RECORD EXTRACTS: Begin

(* ===== verification/Named.v ===== *)
(** Keys whose elements are kept under their names, as hashes and sets are: the meta record of the
    key with the records of its elements, as a finite map, and what the reads, the writes and the
    scans of the store do to it. *)

From Stdlib Require Import Strings.Byte ZArith Lia.
From stdpp Require Import base list numbers strings gmap.
From S2P Require Import Prelude Status Varint Strings Record RecordValue RecordMeta ReplLog BinlogSeq Txn Store Replicate Cursor Command Elems Keys KeysSpec KeysDel.

Local Open Scope Z_scope.

(** The number of entries of a map. *)
Definition zsize {A} (m : gmap bytes A) : Z := Z.of_nat (size m).

Lemma zsize_nonneg {A} (m : gmap bytes A) : 0 <= zsize m.
Proof. unfold zsize. lia. Qed.

Lemma zsize_insert {A} (k : bytes) (v : A) (m : gmap bytes A) : zsize (<[k := v]> m) = match m !! k with Some _ => zsize m | None => zsize m + 1 end.
Proof. unfold zsize. rewrite map_size_insert. destruct (m !! k); cbn; lia. Qed.

Lemma zsize_delete {A} (k : bytes) (m : gmap bytes A) : zsize (delete k m) = match m !! k with Some _ => zsize m - 1 | None => zsize m end.
Proof.
  unfold zsize. rewrite map_size_delete. destruct (m !! k) eqn:E; [|done]. assert (size m <> 0)%nat; [|lia].
  intros Hz%map_size_empty_inv. subst m. by rewrite lookup_empty in E.
Qed.

Lemma zsize_0 {A} (m : gmap bytes A) : zsize m = 0 -> m = ∅.
Proof. intros E. apply map_size_empty_inv. unfold zsize in E. lia. Qed.

Lemma setCas_wf rv cas : RecordValue_wf rv -> isDataMetaType (rv_type rv) = true -> - 2 ^ 63 <= cas < 2 ^ 63 - 1 -> RecordValue_wf (RecordValue_setCas rv cas).
Proof. intros (A & B & C & D & _ & F & G & I & _) Hm Hc. unfold RecordValue_wf; cbn. rewrite Hm. split_and!; try done; (apply B || apply D || apply Hc). Qed.

(** A type of meta records, and the type of the records of its elements. *)
Class NamedType (mtype type : RecordType) : Prop := {
  nt_meta : getRealKeyType mtype = RT_DATA_META /\ isDataMetaType mtype = true;
  nt_ele : isKeyType type = true /\ type <> RT_INVALID /\ type <> RT_BINLOG;
  nt_apart : RT_DATA_META <> type /\ RT_TTL_INDEX <> type
}.

#[export] Instance hash_type : NamedType RT_HASH_META RT_HASH_ELE.
Proof. by repeat split. Qed.

#[export] Instance set_type : NamedType RT_SET_META RT_SET_ELE.
Proof. by repeat split. Qed.

Section NamedKey.
Context {BM : BuildMode} {T : Type} `{RocksIterLaws T} {HL : RocksDBLaws T} {HH : RocksDBHealthy T} {HI : RocksIterHealthy T}.
Variable cfg : StoreCfg.
Variable sess : SessionCtx.
Variables (chunkId : Z) (pk : bytes) (mtype type : RecordType).
Context `{!NamedType mtype type}.
Hypothesis Hcat : cfg_isCatalog cfg = false.
Hypothesis Hchunk : is_u32 chunkId /\ chunkId < CLUSTER_SLOTS.
Hypothesis Hdb : is_u32 (sc_dbId sess).
Hypothesis Hpk : zlen pk < 2 ^ 61.

#[local] Abbreviation key := (sub_key chunkId (sc_dbId sess) type pk).
#[local] Abbreviation ok := (sub_ok pk).

(** The meta key. *)
Definition named_key : RecordKey := whole_key chunkId (sc_dbId sess) pk mtype.

Lemma named_place : ele_place chunkId (sc_dbId sess) type.
Proof. split; [done|done|apply nt_ele]. Qed.

#[local] Instance named_family : KeyFamily key ok := sub_family _ _ _ _ named_place.

Lemma named_types k : ok k -> rk_type (key k) = type.
Proof. intros _. apply sub_key_type, named_place. Qed.

Lemma named_key_data : data_key named_key /\ zlen (rk_pk named_key) < 2 ^ 61.
Proof. split; [|done]. by apply (whole_key_data chunkId (sc_dbId sess) pk Hpk Hchunk Hdb mtype), nt_meta. Qed.

Lemma named_apart : rk_type named_key <> type /\ RT_TTL_INDEX <> type /\ rk_type named_key <> RT_TTL_INDEX.
Proof. pose proof nt_apart as [A B]. unfold named_key; cbn. rewrite (proj1 nt_meta). by split_and!. Qed.

(** The elements [m], and no other. *)
Definition named_elems (tx : RocksTxn T) (m : gmap bytes bytes) : Prop :=
  elems cfg key ok type tx m /\ map_Forall (fun sk _ => ok sk) m.

(** The meta record [rv] and the elements. *)
Definition named_held (tx : RocksTxn T) (rv : RecordValue) (m : gmap bytes bytes) : Prop :=
  RocksKVStore_getKV cfg named_key tx = Ret rv /\ RecordValue_wf rv /\ rv_type rv = mtype /\ named_elems tx m.

Definition named_gone (tx : RocksTxn T) : Prop :=
  (exists msg, RocksKVStore_getKV cfg named_key tx = Throw ERR_NOTFOUND msg) /\ named_elems tx ∅.

Lemma named_get tx m k : named_elems tx m -> ok k ->
  match m !! k with
  | Some v => exists rv, RocksKVStore_getKV cfg (key k) tx = Ret rv /\ rv_value rv = v
  | None => exists msg, RocksKVStore_getKV cfg (key k) tx = Throw ERR_NOTFOUND msg
  end.
Proof.
  intros [He _] Hk. destruct (m !! k) as [v|] eqn:E; [|by apply (elems_none cfg key ok type tx m)].
  destruct (elems_get cfg key ok type tx m k v He Hk E) as (rv & Eg & _ & _ & Ev). by exists rv.
Qed.

(** A read that may find nothing. *)
Lemma named_find tx m k : named_elems tx m -> ok k ->
  exists o, find_record (RocksKVStore_getKV cfg (key k) tx) = Ret o /\ rv_value <$> o = m !! k.
Proof.
  intros He Hk. pose proof (named_get tx m k He Hk) as Hg. destruct (m !! k) as [v|].
  - destruct Hg as (rv & -> & <-). by exists (Some rv).
  - destruct Hg as (msg & ->). by exists None.
Qed.

Lemma named_set tx m k rv now : named_elems tx m -> ok k -> RecordValue_wf rv -> rv_type rv = type ->
  exists tx', RocksKVStore_setKV cfg (key k) rv tx now = Ret tx' /\ named_elems tx' (<[k := rv_value rv]> m) /\ untouched pk tx tx' /\
    (forall j, data_key j -> rk_type j <> type -> raw_record tx' j = raw_record tx j).
Proof.
  intros [He Hm] Hk Hwf Ht. destruct (elems_set cfg Hcat key ok type tx m k rv now He Hk Hwf Ht) as (tx' & E & He' & Ho). exists tx'. split; [done|]. split.
  - split; [done|]. by apply map_Forall_insert_2.
  - split; [exact (set_untouched cfg Hcat tx tx' _ _ now E (family_data k Hk) Hwf (proj1 He))|]. intros j Hj Hn. apply Ho. by apply (outside_type key ok type named_types).
Qed.

Lemma named_del tx m k now : named_elems tx m -> ok k ->
  exists tx', RocksKVStore_delKV cfg (key k) tx now = Ret tx' /\ named_elems tx' (delete k m) /\ untouched pk tx tx'.
Proof.
  intros [He Hm] Hk. destruct (elems_del cfg Hcat key ok type tx m k now He Hk) as (tx' & E & He' & _). exists tx'. split; [done|]. split.
  - split; [done|]. by apply map_Forall_delete.
  - exact (del_untouched cfg Hcat tx tx' _ now E (family_data k Hk) (proj1 He)).
Qed.

Lemma named_set_meta tx m rv now : named_elems tx m -> RecordValue_wf rv -> rv_type rv = mtype ->
  exists tx', RocksKVStore_setKV cfg named_key rv tx now = Ret tx' /\ named_held tx' rv m /\ untouched pk tx tx'.
Proof.
  intros [He Hm] Hwf Ht. destruct (set_meta cfg Hcat key ok type mtype named_key named_types named_apart named_key_data tx m rv now He Hwf Ht) as (tx' & E & A & B & C & D).
  exists tx'. split; [done|]. split; [done|]. exact (set_untouched cfg Hcat tx tx' _ _ now E (proj1 named_key_data) Hwf (proj1 He)).
Qed.

Lemma named_drop tx rv now : named_elems tx ∅ -> RecordValue_wf rv -> rv_type rv = mtype ->
  exists tx', Command_delKeyAndTTL cfg sess named_key rv tx now = Ret tx' /\ named_gone tx' /\ untouched pk tx tx'.
Proof.
  intros [He Hm] Hwf Ht. destruct (drop_meta cfg sess Hcat Hdb key ok type mtype named_key named_types named_apart named_key_data (proj2 nt_meta) tx rv now He Hwf Ht) as (tx' & E & A & B).
  exists tx'. split; [done|]. split; [done|].
  refine (drop_untouched cfg sess Hcat Hdb tx tx' _ _ now E (proj1 He) (proj1 named_key_data) Hpk Hwf _). rewrite Ht. apply nt_meta.
Qed.

(** A meta record that was written before an element. *)
Lemma named_held_set tx rv m k v now : named_held tx rv m -> ok k -> RecordValue_wf v -> rv_type v = type ->
  exists tx', RocksKVStore_setKV cfg (key k) v tx now = Ret tx' /\ named_held tx' rv (<[k := rv_value v]> m) /\ untouched pk tx tx'.
Proof.
  intros (Hg & Hwf & Ht & He) Hk Hv Hvt. destruct (named_set tx m k v now He Hk Hv Hvt) as (tx' & E & He' & Hu & Ho). exists tx'. split; [done|]. split; [|done].
  split; [|done]. apply (getKV_frame cfg _ tx); [apply named_key_data| |done]. apply Ho; [apply named_key_data|apply named_apart].
Qed.

(** ** Scanning *)

Lemma named_scan memLimit (tx : RocksTxn T) m : (forall u, memLimit u = Ret tt) -> x00 ∉ pk -> tidy (tx_db tx) -> named_elems tx m ->
  exists p rcds, RecordKey_prefixPk (key []) = Ret p /\ prefix_records memLimit (no_limit tx) p p [] tx = Ret rcds /\
    map (fun r => (rk_sk (fst r), rv_value (snd r))) rcds ≡ₚ map_to_list m.
Proof.
  intros Hmem Hz Ht [He Hm]. destruct (sub_prefix chunkId (sc_dbId sess) pk Hpk type named_place) as [p Hp]. pose proof (empty_ok pk Hpk) as Hn.
  exists p, (key_records (tx_db tx) p). split; [done|]. split; [|by apply (family_records cfg chunkId (sc_dbId sess) type pk named_place Hz)].
  rewrite (prefix_records_ok memLimit _ (key []) p [] tx Hmem Ht (sub_scan_key _ _ _ _ named_place Hz _ Hn) Hp). f_equal.
  change (zlen []) with 0. rewrite ztake_all; [done|]. pose proof (zlen_key_records (tx_db tx) p). unfold no_limit, scan_fuel, zlen in *. lia.
Qed.

End NamedKey.

(** * Commands *)

(** The command commits [tx'] and answers. *)
Definition commits {BM : BuildMode} {T : Type} `{RocksDB T} (tx' : RocksTxn T) (reply : bytes) (result : M (World (T := T) * M bytes)) : Prop :=
  exists w2, result = Ret (w2, Ret reply) /\ committed tx' w2.

(** The log of the command can be written: the session has its header, the store an id. *)
Definition can_log (sess : SessionCtx) (ks : RocksKVStore) : Prop := log_header sess /\ ks_nextBinlogSeq ks < 2 ^ 64 - 1.

Section Read.
Context {BM : BuildMode} {T : Type} `{RocksIterLaws T} {HL : RocksDBLaws T} {HH : RocksDBHealthy T} {HI : RocksIterHealthy T}.
Variable cfg : StoreCfg.
Variable sess : SessionCtx.

Section Commits.
Context {HC : RocksDBCommits T}.
Hypothesis Hlh : log_header sess.

Lemma commit_commits (w1 : World (T := T)) tx tx' reply :
  opened w1 tx -> kept tx tx' -> writable tx' -> commits tx' reply (commit_reply cfg sess w1 tx' reply).
Proof. intros Ho Hk Hw. destruct (commit_opened cfg sess w1 tx tx' Hlh Ho Hk Hw) as (w2 & id & E & _ & Hc). exists w2. split; [|done]. unfold commit_reply. by rewrite E, bind_Ret. Qed.

Lemma retry_commits n run (w w1 : World (T := T)) tx tx' reply :
  opened w1 tx -> kept tx tx' -> writable tx' -> run w = commit_reply cfg sess w1 tx' reply -> commits tx' reply (retry (S n) run w).
Proof.
  intros Ho Hk Hw E. destruct (commit_commits w1 tx tx' reply Ho Hk Hw) as (w2 & Ec & Hc). exists w2. split; [|done]. cbn [retry]. by rewrite E, Ec, bind_Ret.
Qed.

End Commits.

Variables (now currentTs : Z) (srv : ServerParams) (multi : option Z) (chunkId : Z) (pk : bytes).
Hypothesis Hcat : cfg_isCatalog cfg = false.
Hypothesis Hpk : (x00 ∉ pk) /\ zlen pk < 2 ^ 61.
Hypothesis Hchunk : is_u32 chunkId /\ chunkId < CLUSTER_SLOTS.
Hypothesis Hdb : is_u32 (sc_dbId sess).
Hypothesis Hro : sc_replOnly sess = false.

(** The key is of the type, has not expired, and is not of a later version than the session. *)
Definition live_record (tp : RecordType) (rv : RecordValue) : Prop :=
  rv_type rv = tp /\ expired currentTs srv rv = false /\ SessionCtx_verifyVersion sess multi (rv_versionEP rv) = true.

(** A command reads the meta record and opens the transaction of the session. *)
Lemma read_open ks live dur (db : T) tp :
  sys_inv (mkSys ks live dur) -> ks_nextTxnSeq ks < 2 ^ 64 - 2 -> getRealKeyType tp = RT_DATA_META ->
  tidy db -> zlen (scan_entries (rdb_scan db CF_Default None)) * 2 < MAXU32 ->
  let r := RocksKVStore_getKV cfg (whole_key chunkId (sc_dbId sess) pk tp) (RocksTxn_new 0 false db) in
  match r with Ret rv => live_record tp rv | Throw _ _ => True | Crash _ => False end ->
  exists ks0 ks1 tx,
    read_meta cfg now srv sess multi chunkId currentTs tp pk (mkWorld ks db None) = Ret (mkWorld ks0 db None, r) /\
    SessionCtx_createTransaction sess (mkWorld ks0 db None) = Ret (mkWorld ks1 db (Some tx), tx) /\
    writable tx /\ tx_db tx = db /\ sys_inv (mkSys ks1 (<[tx_txnId tx := TXNID_UNINITED]> live) dur) /\
    (ks_nextBinlogSeq ks < 2 ^ 64 - 1 -> opened (mkWorld ks1 db (Some tx)) tx).
Proof.
  intros Hi Hn Htp Htd Hsz r Hr. destruct (expire_ok cfg Hcat now currentTs srv sess multi chunkId pk Hpk Hchunk Hdb ks live dur db tp true Hi ltac:(lia) Htp Htd Hsz) as (ks0 & Hi0 & Hq & Hx).
  destruct (create_ok ks0 live dur (Some false) Hi0 ltac:(lia)) as (ks1 & b & Ec & Hi1 & _). destruct (create_txn_fields _ _ _ _ _ Ec) as (-> & _ & _ & Eb).
  exists ks0, ks1, (RocksTxn_new (ks_nextTxnSeq ks0) false db). split; [|split; [|split; [|split; [done|split; [done|]]]]].
  - unfold read_meta. cbn [w_store w_db w_txn]. set (tx0 := RocksTxn_new _ _ db) in Hx.
    assert (RocksKVStore_getKV cfg (whole_key chunkId (sc_dbId sess) pk tp) tx0 = r) as Er by by apply getKV_same. rewrite Er in Hx.
    destruct r as [rv|code msg|]; [|by rewrite Hx|done]. destruct Hr as (Ht & He & Hv). destruct Hx as [Hx _]. rewrite (Hx He), bind_Ret. unfold verdict.
    rewrite bool_decide_true, Hv by done. done.
  - unfold SessionCtx_createTransaction. cbn [w_txn w_store w_db]. by rewrite Hro, Ec.
  - split; [done|]. split; [done|]. split; [by vm_compute|done].
  - intros Hbn. split; [by eexists|]. split; [by split|]. split; [cbn [w_store]; lia|]. exists (<[ks_nextTxnSeq ks0 := TXNID_UNINITED]> live), dur. split; [done|apply lookup_insert_eq].
Qed.

(** Records seen by two transactions over the same database. *)
Lemma named_elems_db type (tx tx' : RocksTxn T) m : tx_db tx = tx_db tx' -> writable tx' ->
  named_elems cfg sess chunkId pk type tx m -> named_elems cfg sess chunkId pk type tx' m.
Proof.
  intros E Hw [[_ He] Hm]. split; [|done]. split; [done|]. intros k Hk. specialize (He k Hk). unfold elem_at in *. by rewrite <-(getKV_same cfg _ tx tx' E).
Qed.

End Read.

(** A master that runs, a session without a transaction, a key whose name has no NUL. *)
Record command_ok {BM : BuildMode} {T : Type} `{RocksIter T} (cfg : StoreCfg) (sess : SessionCtx) (chunkId : Z) (pk : bytes)
  (ks : RocksKVStore) (live : gmap Z Z) (dur : gset Z) (db : T) : Prop := mkCommandOk {
  co_cat : cfg_isCatalog cfg = false;
  co_pk : (x00 ∉ pk) /\ zlen pk < 2 ^ 61;
  co_chunk : is_u32 chunkId /\ chunkId < CLUSTER_SLOTS;
  co_db : is_u32 (sc_dbId sess);
  co_ep : is_u64 (sc_versionEP sess);
  co_ro : sc_replOnly sess = false;
  co_inv : sys_inv (mkSys ks live dur);
  co_seq : ks_nextTxnSeq ks < 2 ^ 64 - 2;
  co_tidy : tidy db;
  co_size : zlen (scan_entries (rdb_scan db CF_Default None)) * 2 < MAXU32
}.

(** A command that answers and leaves the store as it is. *)
Definition answers {T : Type} (db : T) (result : M (World (T := T) * M bytes)) (reply : bytes) : Prop :=
  exists w', result = Ret (w', Ret reply) /\ w_db w' = db.

Ltac answered := eexists; split; reflexivity.
(* ===== verification/Number.v ===== *)
(** Integers in decimal: the parsers [stol], [stoul], [stoll] and [stoull] of utils/string.cpp,
    which wrap those of the C++ library, and [string2ll] of utils/redis_port.cpp. *)

From Stdlib Require Import Strings.Byte ZArith Lia.
From stdpp Require Import base list numbers strings pretty.
From S2P Require Import Prelude Status.

Local Open Scope Z_scope.

(** * Definitions *)

(** [isspace] and [isdigit] in the C locale. *)
Definition isspace (c : byte) : bool := (bz c =? 32) || (9 <=? bz c) && (bz c <=? 13).

Definition isdigit (c : byte) : bool := (48 <=? bz c) && (bz c <=? 57).

Definition digit_val (c : byte) : Z := bz c - 48.

(** ** The parsers of the C++ library *)

Fixpoint skip_space (s : bytes) : bytes :=
  match s with
  | c :: s' => if isspace c then skip_space s' else s
  | [] => []
  end.

(** A sign, if there is one. *)
Definition take_sign (s : bytes) : bool * bytes :=
  match s with
  | c :: s' => if bool_decide (c = x2d) then (true, s') else if bool_decide (c = x2b) then (false, s') else (false, s)
  | [] => (false, [])
  end.

(** The number that the digits at the start of [s] write after [v]. *)
Fixpoint take_digits (v : Z) (s : bytes) : Z :=
  match s with
  | c :: s' => if isdigit c then take_digits (10 * v + digit_val c) s' else v
  | [] => v
  end.

(** The sign and the magnitude that [strtoll] and [strtoull] read; [None] if they convert nothing,
    in which case the library throws [std::invalid_argument]. *)
Definition strto (s : bytes) : option (bool * Z) :=
  let '(neg, p) := take_sign (skip_space s) in
  match p with
  | c :: _ => if isdigit c then Some (neg, take_digits 0 p) else None
  | [] => None
  end.

(** [None] is an exception: [std::invalid_argument] or [std::out_of_range]. *)
Definition std_stoll (s : bytes) : option Z :=
  '(neg, m) ← strto s;
  let v := if neg : bool then - m else m in
  if (- 2 ^ 63 <=? v) && (v <? 2 ^ 63) then Some v else None.

(** A minus sign negates the unsigned number. *)
Definition std_stoull (s : bytes) : option Z :=
  '(neg, m) ← strto s;
  if m <? 2 ^ 64 then Some (if neg : bool then u64 (- m) else m) else None.

(** ** utils/string.cpp *)

(** A space at either end is refused. *)
Definition space_at_end (s : bytes) : bool :=
  bool_decide (head s = Some x20) || bool_decide (last s = Some x20).

Definition parse_int (s : bytes) (f : bytes -> option Z) : M Z :=
  if space_at_end s then Throw ERR_INTERGER [] else
  match f s with
  | Some v => Ret v
  | None => Throw ERR_INTERGER []
  end.

(** [long] has 64 bits, the result 32. *)
Definition stol (s : bytes) : M Z := parse_int s (fun s => v ← std_stoll s; Some (s32 v)).

Definition stoul (s : bytes) : M Z := parse_int s std_stoull.

Definition stoll (s : bytes) : M Z := parse_int s std_stoll.

Definition stoull (s : bytes) : M Z := parse_int s std_stoull.

(** ** utils/redis_port.cpp *)

Definition ULLONG_MAX : Z := 2 ^ 64 - 1.
Definition LLONG_MAX : Z := 2 ^ 63 - 1.
Definition LLONG_MIN : Z := - 2 ^ 63.

(** The loop over the digits: the number and the bytes that are left, or an overflow. *)
Fixpoint string2ll_loop (v : Z) (p : bytes) : option (Z * bytes) :=
  match p with
  | c :: p' =>
      if isdigit c then
        if ULLONG_MAX / 10 <? v then None else
        let v := u64 (v * 10) in
        if ULLONG_MAX - digit_val c <? v then None else
        string2ll_loop (u64 (v + digit_val c)) p'
      else Some (v, p)
  | [] => Some (v, [])
  end.

(** The later test for a lone zero is never reached. *)
Definition string2ll (s : bytes) : option Z :=
  if bool_decide (s = []) then None else
  if bool_decide (s = [x30]) then Some 0 else
  let negative := bool_decide (head s = Some x2d) in
  match (if negative then tail s else s) with
  | [] => None
  | c :: p =>
      if (49 <=? bz c) && (bz c <=? 57) then
        '(v, rest) ← string2ll_loop (digit_val c) p;
        if negb (bool_decide (rest = [])) then None else
        if negative then if 2 ^ 63 <? v then None else Some (s64 (u64 (- v)))
        else if LLONG_MAX <? v then None else Some v
      else None
  end.
Lemma pos_head_ok bit p : forall addr pos p' pos', pos_head addr bit p pos = (p', pos') ->
  pos' + first_bit bit (bit_list p') = pos + first_bit bit (bit_list p) /\ pos' + 8 * zlen p' = pos + 8 * zlen p.
Proof.
  induction p as [|c p IH]; intros addr pos p' pos' E; cbn [pos_head] in E; [by injection E as <- <-|].
  destruct (_ && _) eqn:Hc; [|by injection E as <- <-]. apply andb_true_iff in Hc as [_ Hc%Z.eqb_eq]. apply IH in E as [E1 E2].
  change (bit_list (c :: p)) with (bits_of c ++ bit_list p). rewrite first_bit_skip by (by apply skip_byte_bits). change (zlen (bits_of c)) with 8.
  rewrite zlen_cons. lia.
Qed.

Lemma pos_words_ok bit n : forall p pos p' pos', (length p <= n)%nat -> pos_words n bit p pos = (p', pos') ->
  pos' + first_bit bit (bit_list p') = pos + first_bit bit (bit_list p) /\ pos' + 8 * zlen p' = pos + 8 * zlen p /\
  (8 <= zlen p' -> first_bit bit (bit_list (ztake 8 p')) < 64).
Proof.
  induction n as [|n IH]; intros p pos p' pos' Hn E; cbn [pos_words] in E.
  { injection E as <- <-. split; [done|]. split; [done|]. unfold zlen. lia. }
  destruct (Z.leb_spec 8 (zlen p)) as [Hl|]; cbn [andb] in E; [|injection E as <- <-; split; [done|]; split; [done|lia]].
  assert (zlen (ztake 8 p) = 8) as Hz by (apply zlen_take; lia). pose proof (zlen_bit_list (ztake 8 p)) as Hb.
  pose proof (load_le_skip bit (ztake 8 p)) as Hs. rewrite Hz in Hs. change (256 ^ 8 - 1) with (2 ^ 64 - 1) in Hs.
  destruct (Z.eqb_spec (load_le (ztake 8 p)) (if bit then 0 else 2 ^ 64 - 1)) as [Ew|Ew].
  - apply IH in E as (E1 & E2 & E3); [|rewrite zdrop_drop, length_drop; lia]. rewrite zlen_drop in E2 by lia. apply Hs, skip_bytes_bits in Ew.
    rewrite <-(ztake_zdrop 8 p) at 1. rewrite bit_list_app, first_bit_skip by done. split; [lia|]. split; [lia|done].
  - injection E as <- <-. split; [done|]. split; [done|]. intros _. pose proof (first_bit_bound bit (bit_list (ztake 8 p))) as Hfb.
    destruct (decide (first_bit bit (bit_list (ztake 8 p)) = zlen (bit_list (ztake 8 p)))) as [Ef|]; [|lia].
    apply first_bit_none, skip_bytes_bits, Hs in Ef. done.
Qed.

(** The bits of a word, from bit [n - 1] down. *)
Fixpoint word_bits (n : nat) (w : Z) : list bool :=
  match n with
  | O => []
  | S n' => Z.testbit w (Z.of_nat n') :: word_bits n' w
  end.

Lemma word_bits_join n c w : word_bits (n + 8) (bz c + 256 * w) = word_bits n w ++ bits_of c.
Proof.
  induction n as [|n IH].
  - unfold bits_of. cbn [word_bits Nat.add app map]. rewrite !testbit_join by (lia || apply bz_range). done.
  - cbn [word_bits Nat.add app]. rewrite IH. f_equal. rewrite testbit_join by (lia || apply bz_range).
    destruct (Z.ltb_spec (Z.of_nat (n + 8)) 8); [lia|]. f_equal. lia.
Qed.

(** The first [n] bytes of a string with zeros behind it. *)
Fixpoint pad (n : nat) (p : bytes) : bytes :=
  match n with
  | O => []
  | S n' => match p with c :: p' => c :: pad n' p' | [] => x00 :: pad n' [] end
  end.

Lemma pad_nil n : pad n [] = replicate n x00.
Proof. induction n as [|n IH]; [done|]. cbn [pad replicate]. by rewrite IH. Qed.

Lemma pad_short n p : (length p <= n)%nat -> pad n p = p ++ replicate (n - length p) x00.
Proof.
  revert p. induction n as [|n IH]; intros [|c p] Hn; cbn [length] in Hn; try lia; [done|by rewrite pad_nil|]. cbn [pad app length Nat.sub]. rewrite IH by lia. done.
Qed.
(* ===== verification/ListSpec.v ===== *)
(** What the commands of lists (commands/list.cpp) do to the list and what they answer. *)

From Stdlib Require Import Strings.Byte ZArith Lia.
From stdpp Require Import base list numbers strings gmap sorting.
From S2P Require Import Prelude Status Varint Strings Record RecordValue RecordMeta ReplLog BinlogSeq Txn Store Replicate Command Elems List.

Local Open Scope Z_scope.

Lemma zlen_pos {A} (l : list A) : l <> [] -> 0 < zlen l.
Proof. destruct l as [|x l]; [done|]. rewrite zlen_cons. pose proof (zlen_nonneg l). lia. Qed.

(** * Consecutive places *)

#[local] Abbreviation seq_map := (map_seqZ (M := gmap Z bytes)).

Lemma seq_map_cons h x l : seq_map h (x :: l) = <[h := x]> (seq_map (h + 1) l).
Proof. by rewrite map_seqZ_cons. Qed.

Lemma seq_map_snoc h x l : seq_map h (l ++ [x]) = <[h + zlen l := x]> (seq_map h l).
Proof. by rewrite map_seqZ_snoc. Qed.

Lemma znth_outside {A} (l : list A) i : i < 0 \/ zlen l <= i -> znth l i = None.
Proof.
  revert i. induction l as [|x l IH]; intros i Hi; [done|]. rewrite zlen_cons in Hi. pose proof (zlen_nonneg l). cbn [znth].
  destruct (Z.eqb_spec i 0); [lia|]. apply IH. lia.
Qed.

Lemma lookup_seq_map l : forall h i, seq_map h l !! i = znth l (i - h).
Proof.
  induction l as [|x l IH]; intros h i; [done|]. rewrite seq_map_cons. cbn [znth].
  destruct (Z.eqb_spec (i - h) 0); [replace i with h by lia; by rewrite lookup_insert_eq|].
  rewrite lookup_insert_ne by lia. rewrite IH. f_equal. lia.
Qed.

RECORD EXTRACTS: End

*PROBLEM TO WORK ON:* Using the records above, find the number of lines that contain the string "change", and give that number without further comment.

*SOLUTION TO THE EXERCISE:* 3